**WHAT TO PRODUCE**
All that is needed is each line of the entries holding the word "unfold", copied as it stands.

Saved entries:
(** ** The bound, threshold by threshold *)
Lemma above i a k : (a <= i <= a + k)%nat -> zsum (fun t => Z.b2z (Nat.leb i t)) (List.seq a k) = Z.of_nat (a + k) - Z.of_nat i.
Proof.
  revert a. induction k as [|k IH]; intros a L; cbn [List.seq zsum]; [lia |].
  destruct (Nat.leb_spec i a) as [D|D]; cbn [Z.b2z].
  - rewrite (zsum_ext _ (fun _ => 1)); [rewrite zsum_const, length_seq; lia |].
    intros t T%list_elem_of_In%in_seq. destruct (Nat.leb_spec i t); [reflexivity | lia].
  - rewrite IH by lia. lia.
Qed.
Definition apart (t i j : nat) : Z := Z.b2z (xorb (Nat.leb i t) (Nat.leb j t)).
Lemma dist_thresholds k i j : (i <= k)%nat -> (j <= k)%nat -> dist i j = zsum (fun t => apart t i j) (List.seq 0 k).
Proof.
  assert (W : forall i j, (i <= j)%nat -> (j <= k)%nat -> dist i j = zsum (fun t => apart t i j) (List.seq 0 k)).
  { intros i' j' L J. unfold dist. pose proof (above i' 0 k ltac:(lia)) as A. pose proof (above j' 0 k ltac:(lia)) as B.
    rewrite (zsum_ext _ (fun t => Z.b2z (Nat.leb i' t) + -1 * Z.b2z (Nat.leb j' t))), zsum_add, zsum_scale, A, B; [lia |].
    intros t _. unfold apart. destruct (Nat.leb_spec i' t), (Nat.leb_spec j' t); cbn; lia. }
  intros I J. destruct (Nat.le_ge_cases i j); [now apply W |].
  replace (dist i j) with (dist j i) by (unfold dist; lia). rewrite W by easy.
  apply zsum_ext. intros t _. unfold apart. now rewrite xorb_comm.
Qed.

(** Of n pairs of booleans, a with a true left part and b with a true right part. *)
Lemma apart_bound {A} (x y : A -> bool) l :
  let n := Z.of_nat (List.length l) in
  let cross := zsum (fun p => zsum (fun q => Z.b2z (xorb (x p) (y q))) l) l in
  0 <= zsum (fun p => Z.b2z (xorb (x p) (y p))) l /\
  n * zsum (fun p => Z.b2z (xorb (x p) (y p))) l <= 2 * cross.
Proof.
  cbv zeta. set (n := Z.of_nat (List.length l)). set (a := zsum (fun p => Z.b2z (x p)) l). set (b := zsum (fun p => Z.b2z (y p)) l).
  assert (C : zsum (fun p => zsum (fun q => Z.b2z (xorb (x p) (y q))) l) l = a * (n - b) + (n - a) * b).
  { rewrite (zsum_ext _ (fun p => (n - b - b) * Z.b2z (x p) + b)), zsum_add, zsum_scale, zsum_const; [fold a n; lia |].
    intros p _. destruct (x p); cbn [xorb Z.b2z].
    - rewrite (zsum_ext _ (fun q => 1 + -1 * Z.b2z (y q))), zsum_add, zsum_scale, zsum_const; [fold n b; lia |]. intros q _. destruct (y q); cbn; lia.
    - transitivity b; [apply zsum_ext; now intros q _; destruct (y q) | lia]. }
  rewrite C. clear C. set (d := zsum (fun p => Z.b2z (xorb (x p) (y p))) l).
  assert (D0 : 0 <= d) by (apply zsum_nonneg; intros p _; destruct (xorb _ _); cbn; lia).
  assert (A0 : 0 <= a) by (apply zsum_nonneg; intros p _; destruct (x p); cbn; lia).
  assert (B0 : 0 <= b) by (apply zsum_nonneg; intros p _; destruct (y p); cbn; lia).
  assert (D1 : d <= a + b) by (unfold a, b; rewrite <- zsum_add; apply zsum_le; intros p _; destruct (x p), (y p); cbn; lia).
  assert (D2 : d + a + b <= 2 * n).
  { unfold n. rewrite <- zsum_const. unfold d, a, b. rewrite <- !zsum_add. apply zsum_le. intros p _. destruct (x p), (y p); cbn; lia. }
  assert (D3 : a <= n) by (unfold n; rewrite <- (Z.mul_1_l (Z.of_nat _)), <- zsum_const; apply zsum_le; intros p _; destruct (x p); cbn; lia).
  assert (D4 : b <= n) by (unfold n; rewrite <- (Z.mul_1_l (Z.of_nat _)), <- zsum_const; apply zsum_le; intros p _; destruct (y p); cbn; lia).
  clearbody a b d n. split; [exact D0 |].
  assert (K : forall u v, 0 <= u -> 0 <= v -> u + v <= n -> d <= u + v -> n * d <= 2 * (n * (u + v) - 2 * (u * v))).
  { intros u v U V L Du. assert (n * d <= n * (u + v)) by (apply Z.mul_le_mono_nonneg_l; lia).
    assert ((u + v) * (u + v) <= n * (u + v)) by (apply Z.mul_le_mono_nonneg_r; lia).
    pose proof (Z.square_nonneg (u - v)). nia. }
  destruct (Z.le_ge_cases (a + b) n).
  - pose proof (K a b A0 B0 ltac:(lia) D1). nia.
  - pose proof (K (n - a) (n - b) ltac:(lia) ltac:(lia) ltac:(lia) ltac:(lia)). nia.
Qed.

**EXERCISE SOLUTION**
  { intros i' j' L J. unfold dist. pose proof (above i' 0 k ltac:(lia)) as A. pose proof (above j' 0 k ltac:(lia)) as B.
    intros t _. unfold apart. destruct (Nat.leb_spec i' t), (Nat.leb_spec j' t); cbn; lia. }
  replace (dist i j) with (dist j i) by (unfold dist; lia). rewrite W by easy.
  apply zsum_ext. intros t _. unfold apart. now rewrite xorb_comm.
  assert (D1 : d <= a + b) by (unfold a, b; rewrite <- zsum_add; apply zsum_le; intros p _; destruct (x p), (y p); cbn; lia).
  { unfold n. rewrite <- zsum_const. unfold d, a, b. rewrite <- !zsum_add. apply zsum_le. intros p _. destruct (x p), (y p); cbn; lia. }
  assert (D3 : a <= n) by (unfold n; rewrite <- (Z.mul_1_l (Z.of_nat _)), <- zsum_const; apply zsum_le; intros p _; destruct (x p); cbn; lia).
  assert (D4 : b <= n) by (unfold n; rewrite <- (Z.mul_1_l (Z.of_nat _)), <- zsum_const; apply zsum_le; intros p _; destruct (y p); cbn; lia).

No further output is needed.